Rhode Island’s New Stand Against School Hazing: What Your Family Must Know
You are likely reading this because what was supposed to be a milestone for your child—joining a team in Warwick, Cranston, or Providence—turned into a nightmare of humiliation or physical pain. You might be hearing from other parents or coaches that “this is just how things are done” or “it’s a rite of passage.”
We are here to tell you that, as of June 24, 2026, the state of Rhode Island has officially rejected those excuses.
With the passage of the new statewide anti-hazing law, known as the McNamara-LaMountain Act, Rhode Island has shifted the ground beneath every public school district and athletic program in the state. This law doesn’t just suggest schools be nicer; it compels the Department of Education and the Rhode Island Interscholastic League (RIIL) to enforce a zero-tolerance policy. If your child was a victim, the school no longer has the option to look the other way.
When you call us at 1-888-ATTY-911, you aren’t just getting a lawyer; you are getting a team that has lived this fight. Our managing partner, Ralph Manginello, is a Hall of Fame athlete who understands the competitive drive of sports, but also knows that true leadership never requires the degradation of a teammate. On our team, Lupe Peña brings the perspective of a former insurance-defense insider. He knows exactly how school districts and their insurers try to bury these reports to protect their reputations. We use that inside knowledge to make sure they can’t.
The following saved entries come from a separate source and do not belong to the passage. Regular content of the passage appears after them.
Lemma login_returns_only_when_corroborated_witness :
  let run := login calm sample_configuration 1 "session" fresh_world in
  run = (Ok "logged_in", snd run) /\
  exists args tr s,
    client_login calm tr s args = (Ok tt, settings (snd run)) /\
    get_timeline_feed calm (tail (trace (snd run))) = Ok tt /\
    (trace (snd run) = EvGetTimelineFeed :: EvClientLogin args :: tr /\
     is_Some (persisted sample_configuration (snd run)) \/
     trace (snd run) =
       EvGetTimelineFeed :: EvDumpSettings (session_file sample_configuration)
       :: EvClientLogin args :: tr /\
     persisted sample_configuration (snd run) = Some (settings (snd run))).
Proof.
  intros run.
  assert (H : run = (Ok "logged_in", snd run)) by (vm_compute; reflexivity).
  split; [exact H|].
  exact (login_returns_only_when_corroborated calm sample_configuration 1
           "session" fresh_world (snd run) "logged_in" H).
Defined.

(** ** [get_post_content]: more paths *)

Ltac fetch_unfold :=
  unfold bind, logger, try_except_media, client_media_pk_from_code,
    client_media_info, makedirs, listdir, run_download, call, lift,
    subscript, subscript_value, ret, raise;
  cbn [trace record settings files log fst snd].

Ltac fetch_step H :=
  rewrite H; cbv beta iota zeta;
  cbn [trace record settings files log fst snd default from_option id];
  unfold subscript, ret, raise.

(** X9. A supported post whose files arrive. When the key of the metadata is
    in the table, the directory of the owner is created, the strategy of
    the entry runs once, on the key the resolution answered and into that
    directory, and a listing that is not empty follows, [get_post_content]
    returns the outcome with that owner, the label of the sub-kind and the
    status ['completed'], having issued these five calls and no other. *)
Theorem get_post_content_completed (env : environment)
    (cfg : configuration_dict) (depth : nat) (shortcode : string)
    (error_count : Z) (w : world) (media_pk : string)
    (info u : gmap string pyval) (mt pt name : pyval) (strategy : strategy)
    (first : string) (rest : list string) :
  (error_count <= 3)%Z ->
  media_pk_from_code env (trace w) shortcode = Ok media_pk ->
  media_info env (EvMediaPkFromCode shortcode :: trace w) media_pk = Ok info ->
  info !! "media_type" = Some mt ->
  info !! "product_type" = Some pt ->
  info !! "user" = Some (PyDict u) ->
  u !! "username" = Some name ->
  download_methods_get (dispatch_key mt pt) = Ok (Some strategy) ->
  os_makedirs env
    (EvMediaInfo media_pk :: EvMediaPkFromCode shortcode :: trace w)
    (DataDir name) = Ok tt ->
  download_into env
    (EvMakedirs (DataDir name) :: EvMediaInfo media_pk
     :: EvMediaPkFromCode shortcode :: trace w)
    strategy media_pk (DataDir name) = Ok tt ->
  os_listdir env
    (EvDownload strategy media_pk (DataDir name) :: EvMakedirs (DataDir name)
     :: EvMediaInfo media_pk :: EvMediaPkFromCode shortcode :: trace w)
    (DataDir name) = Ok (first :: rest) ->
  fst (get_post_content env cfg depth shortcode error_count w) =
    Ok (Outcome shortcode name (if truthy pt then pt else PyStr "photo")
          "completed") /\
  trace (snd (get_post_content env cfg depth shortcode error_count w)) =
    EvListdir (DataDir name) :: EvDownload strategy media_pk (DataDir name)
    :: EvMakedirs (DataDir name) :: EvMediaInfo media_pk
    :: EvMediaPkFromCode shortcode :: trace w.
Proof.
  intros Hec Hpk Hinfo Hmt Hpt Hu Hn Hget Hmk Hdl Hls.
  assert (Hb : (3 <? error_count)%Z = false) by (apply Z.ltb_ge; lia).
  assert (Hbody : exists w',
    get_post_content_body env shortcode error_count w =
      (Ok (Outcome shortcode name (if truthy pt then pt else PyStr "photo")
             "completed"), w') /\
    trace w' =
      EvListdir (DataDir name) :: EvDownload strategy media_pk (DataDir name)
      :: EvMakedirs (DataDir name) :: EvMediaInfo media_pk
      :: EvMediaPkFromCode shortcode :: trace w).
  { unfold get_post_content_body. rewrite Hb. fetch_unfold.
    fetch_step Hpk. fetch_step Hinfo. fetch_step Hmt. fetch_step Hpt.
    fetch_step Hget. fetch_step Hu. fetch_step Hn. fetch_step Hmk.
    fetch_step Hdl. fetch_step Hls.
    rewrite (response_with_product_type _ _ _ _ _ _ _ _ Hu Hn Hpt).
    eexists. split; reflexivity. }
  destruct Hbody as (w' & Hbody & Htr).
  unfold get_post_content.
  rewrite (exceptions_handler_returns _ _ _ _ _ Hbody).
  split; [reflexivity | exact Htr].
Qed.

Lemma get_post_content_completed_witness :
  let alice := DataDir (PyStr "alice") in
  download_methods_get (dispatch_key (PyInt 1) (PyStr "")) = Ok (Some photo_download) /\
  fst (get_post_content calm sample_configuration 1 "ABC123" 0 fresh_world) =
    Ok (Outcome "ABC123" (PyStr "alice") (PyStr "photo") "completed") /\
  trace (snd (get_post_content calm sample_configuration 1 "ABC123" 0
                fresh_world)) =
    [ EvListdir alice; EvDownload photo_download "3141592653" alice;
      EvMakedirs alice; EvMediaInfo "3141592653"; EvMediaPkFromCode "ABC123" ].
Proof.
  intros alice.
  assert (Hget : download_methods_get (dispatch_key (PyInt 1) (PyStr ""))
                 = Ok (Some photo_download)) by (vm_compute; reflexivity).
  split; [exact Hget|].
  refine (get_post_content_completed calm sample_configuration 1 "ABC123" 0
            fresh_world "3141592653" photo_info {[ "username" := PyStr "alice" ]}
            (PyInt 1) (PyStr "") (PyStr "alice") photo_download
            "3141592653.jpg" []
            _ eq_refl eq_refl _ _ _ _ Hget eq_refl eq_refl eq_refl).
  - lia.
  - vm_compute; reflexivity.
  - vm_compute; reflexivity.
  - vm_compute; reflexivity.
  - vm_compute; reflexivity.
Defined.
The 2026 McNamara-LaMountain Act: A New Standard of Care
Before this law passed, many school districts in Rhode Island treated hazing as a “disciplinary issue” rather than a legal liability. The new statute changes that by establishing a clear standard of care.
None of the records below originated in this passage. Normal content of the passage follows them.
(** * Meraki webhook alert processor: model of [lambda.py]

    A shallow embedding of the analysis path of [MerakiAlertProcessor]
    (model invocation with inference profiles, the fallback cascade, the
    response normaliser and the webhook entry point), followed by the
    properties of that code.

    Conventions.
    - Python values that come out of [json.loads] are terms of [JValue];
      a Python [dict] is an association list kept in insertion order with
      pairwise distinct keys.
    - A Python [str] is a Rocq [string]; its characters are the 8-bit
      [ascii] type standing for the code points 0..255.
    - A Python exception is a value of [Exn] (its class and its [str()]);
      only subclasses of [Exception] are modelled.
    - The outside world (the Bedrock runtime, the chat webhook, SES) is an
      oracle that answers from the history of the calls made so far. *)

From Stdlib Require Import String Ascii List ZArith Bool Lia.
From Stdlib Require PrimFloat.
Set Warnings "-register-all".
Import ListNotations.
Open Scope string_scope.

(* ================================================================== *)
(** ** Python exceptions *)

Inductive ExcClass : Type :=
| ClientError          (* botocore.exceptions.ClientError *)
| JSONDecodeError      (* json.JSONDecodeError, a subclass of ValueError *)
| ValueError
| TypeError
| KeyError
| IndexError
| AttributeError
| UnboundLocalError
| RecursionError
| OtherError.          (* any other subclass of Exception *)

Record Exn : Type := mkExn { exc_class : ExcClass; exc_str : string }.

(** Handler clauses of the source, as class tests: [except ClientError],
    [except json.JSONDecodeError], [except ValueError], [except Exception]. *)
Definition is_ClientError (e : Exn) : bool :=
  match exc_class e with ClientError => true | _ => false end.

Definition is_JSONDecodeError (e : Exn) : bool :=
  match exc_class e with JSONDecodeError => true | _ => false end.

Definition is_ValueError (e : Exn) : bool :=
  match exc_class e with ValueError | JSONDecodeError => true | _ => false end.

Definition is_Exception (e : Exn) : bool := true.

(** A computation that returns a value or raises. *)
Definition Res (A : Type) : Type := (Exn + A)%type.

Definition rret {A} (a : A) : Res A := inr a.
Definition rraise {A} (e : Exn) : Res A := inl e.
Definition rbind {A B} (m : Res A) (k : A -> Res B) : Res B :=
  match m with inl e => inl e | inr a => k a end.
Definition rtry {A} (m : Res A) (catches : Exn -> bool) (h : Exn -> Res A) : Res A :=
  match m with
  | inl e => if catches e then h e else inl e
  | inr a => inr a
  end.

Declare Scope res_scope.
Delimit Scope res_scope with res.
Notation "x <- m ;; k" := (rbind m (fun x => k))
  (at level 61, m at next level, right associativity) : res_scope.

(* ================================================================== *)
(** ** Python strings *)

Module PyStr.

(** [str.isspace] on one character, for the code points 0..255. *)
Definition isspace (c : ascii) : bool :=
  let n := nat_of_ascii c in
  ((9 <=? n)%nat && (n <=? 13)%nat) || ((28 <=? n)%nat && (n <=? 32)%nat)
  || (n =? 133)%nat || (n =? 160)%nat.

Fixpoint lstrip (s : string) : string :=
  match s with
  | EmptyString => EmptyString
  | String c s' => if isspace c then lstrip s' else s
  end.

Fixpoint rstrip (s : string) : string :=
  match s with
  | EmptyString => EmptyString
  | String c s' =>
      match rstrip s' with
      | EmptyString => if isspace c then EmptyString else String c EmptyString
      | r => String c r
      end
  end.

(** [s.strip()] *)
Definition strip (s : string) : string := rstrip (lstrip s).

(** [s.startswith(p)] *)
Fixpoint startswith (p s : string) : bool :=
  match p, s with
  | EmptyString, _ => true
  | String _ _, EmptyString => false
  | String a p', String b s' => Ascii.eqb a b && startswith p' s'
  end.

Fixpoint take (n : nat) (s : string) : string :=
  match n, s with
  | O, _ => EmptyString
  | S _, EmptyString => EmptyString
  | S n', String c s' => String c (take n' s')
  end.

Fixpoint drop (n : nat) (s : string) : string :=
  match n, s with
  | O, _ => s
  | S _, EmptyString => EmptyString
  | S n', String _ s' => drop n' s'
  end.

(** [s[a:-b]] for literal [a >= 0] and [b > 0]: the characters at the
    positions [a <= i < max (len s - b) 0]. *)
Definition slice (a b : nat) (s : string) : string :=
  drop a (take (String.length s - b) s).

(** [needle in hay] on strings. *)
Fixpoint contains (needle hay : string) : bool :=
  startswith needle hay
  || match hay with
     | EmptyString => false
     | String _ hay' => contains needle hay'
     end.

Definition upper_char (c : ascii) : ascii :=
  let n := nat_of_ascii c in
  if (97 <=? n)%nat && (n <=? 122)%nat then ascii_of_nat (n - 32) else c.

(** [s.upper()] on the ASCII letters; the words of the severity enum are
    ASCII, and no other character of the range upper-cases to one of
    their letters, so membership in the enum is decided as in Python. *)
Fixpoint upper (s : string) : string :=
  match s with
  | EmptyString => EmptyString
  | String c s' => String (upper_char c) (upper s')
  end.

Definition nl : string := String (ascii_of_nat 10) EmptyString.

End PyStr.

(* ================================================================== *)
(** ** JSON-shaped Python values *)

Inductive JValue : Type :=
| JNull
| JBool (b : bool)
| JInt (z : Z)
| JFloat (f : PrimFloat.float)
| JString (s : string)
| JArray (l : list JValue)
| JObject (d : list (string * JValue)).

Module PyVal.

Definition type_name (v : JValue) : string :=
  match v with
  | JNull => "NoneType"
  | JBool _ => "bool"
  | JInt _ => "int"
  | JFloat _ => "float"
  | JString _ => "str"
  | JArray _ => "list"
  | JObject _ => "dict"
  end.

(** [bool(v)] *)
Definition truthy (v : JValue) : bool :=
  match v with
  | JNull => false
  | JBool b => b
  | JInt z => negb (z =? 0)%Z
  | JFloat f => negb (PrimFloat.eqb f PrimFloat.zero)
  | JString s => negb (s =? "")
  | JArray l => match l with [] => false | _ => true end
  | JObject d => match d with [] => false | _ => true end
  end.

(** [d.get(key)] *)
Fixpoint dict_get (key : string) (d : list (string * JValue)) : option JValue :=
  match d with
  | [] => None
  | (k, v) :: d' => if k =? key then Some v else dict_get key d'
  end.

(** [d[key] = v]: an existing key keeps its position, a new one goes last. *)
Fixpoint dict_set (key : string) (v : JValue) (d : list (string * JValue))
  : list (string * JValue) :=
  match d with
  | [] => [(key, v)]
  | (k, w) :: d' => if k =? key then (k, v) :: d' else (k, w) :: dict_set key v d'
  end.

Definition dict_has (key : string) (d : list (string * JValue)) : bool :=
  match dict_get key d with Some _ => true | None => false end.

(** [key == x] for a [str] key and any element. *)
Definition str_eq_val (key : string) (x : JValue) : bool :=
  match x with JString s => s =? key | _ => false end.

(** [key in v] for a [str] key. *)
Definition contains (key : string) (v : JValue) : Res bool :=
  match v with
  | JObject d => rret (dict_has key d)
  | JArray l => rret (existsb (str_eq_val key) l)
  | JString s => rret (PyStr.contains key s)
  | _ => rraise (mkExn TypeError
                  ("argument of type '" ++ type_name v ++ "' is not iterable"))
  end.

(** [v[key]] for a [str] key. *)
Definition getitem (v : JValue) (key : string) : Res JValue :=
  match v with
  | JObject d =>
      match dict_get key d with
      | Some x => rret x
      | None => rraise (mkExn KeyError ("'" ++ key ++ "'"))
      end
  | JArray _ => rraise (mkExn TypeError "list indices must be integers or slices, not str")
  | JString _ => rraise (mkExn TypeError "string indices must be integers, not 'str'")
  | _ => rraise (mkExn TypeError ("'" ++ type_name v ++ "' object is not subscriptable"))
  end.

(** [v[0]] *)
Definition getitem0 (v : JValue) : Res JValue :=
  match v with
  | JArray (x :: _) => rret x
  | JArray [] => rraise (mkExn IndexError "list index out of range")
  | JString (String c _) => rret (JString (String c EmptyString))
  | JString EmptyString => rraise (mkExn IndexError "string index out of range")
  | JObject _ => rraise (mkExn KeyError "0")
  | _ => rraise (mkExn TypeError ("'" ++ type_name v ++ "' object is not subscriptable"))
  end.

(** [v[key] = x] for a [str] key; the updated object is returned. *)
Definition setitem (v : JValue) (key : string) (x : JValue) : Res JValue :=
  match v with
  | JObject d => rret (JObject (dict_set key x d))
  | JArray _ => rraise (mkExn TypeError "list indices must be integers or slices, not str")
  | _ => rraise (mkExn TypeError
                  ("'" ++ type_name v ++ "' object does not support item assignment"))
  end.

(** [v.strip()] *)
Definition strip (v : JValue) : Res string :=
  match v with
  | JString s => rret (PyStr.strip s)
  | _ => rraise (mkExn AttributeError
                  ("'" ++ type_name v ++ "' object has no attribute 'strip'"))
  end.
“Regardless of what form it takes, hazing creates an environment of trauma and humiliation, and we have to take it more seriously.”
— State Rep. Joseph M. McNamara, House Education Committee Chair
Under Rhode Island law, specifically the 2026 mandate, the school’s duty to provide a safe learning environment now includes a specific, zero-tolerance obligation regarding hazing. This creates a pathway for a “Negligence Per Se” claim. In simple terms, if the school violated the mandates of this new act—by failing to implement the required policy or by being inconsistent with discipline—that violation itself can serve as conclusive evidence that the school was negligent.
For families, this is a powerful weapon. You no longer have to debate with a principal whether an “initiation” was “reasonable.” If it fits the definition of hazing under the new policy, the school has already failed its legal duty.
Who Is Liable When a Student Is Hurt?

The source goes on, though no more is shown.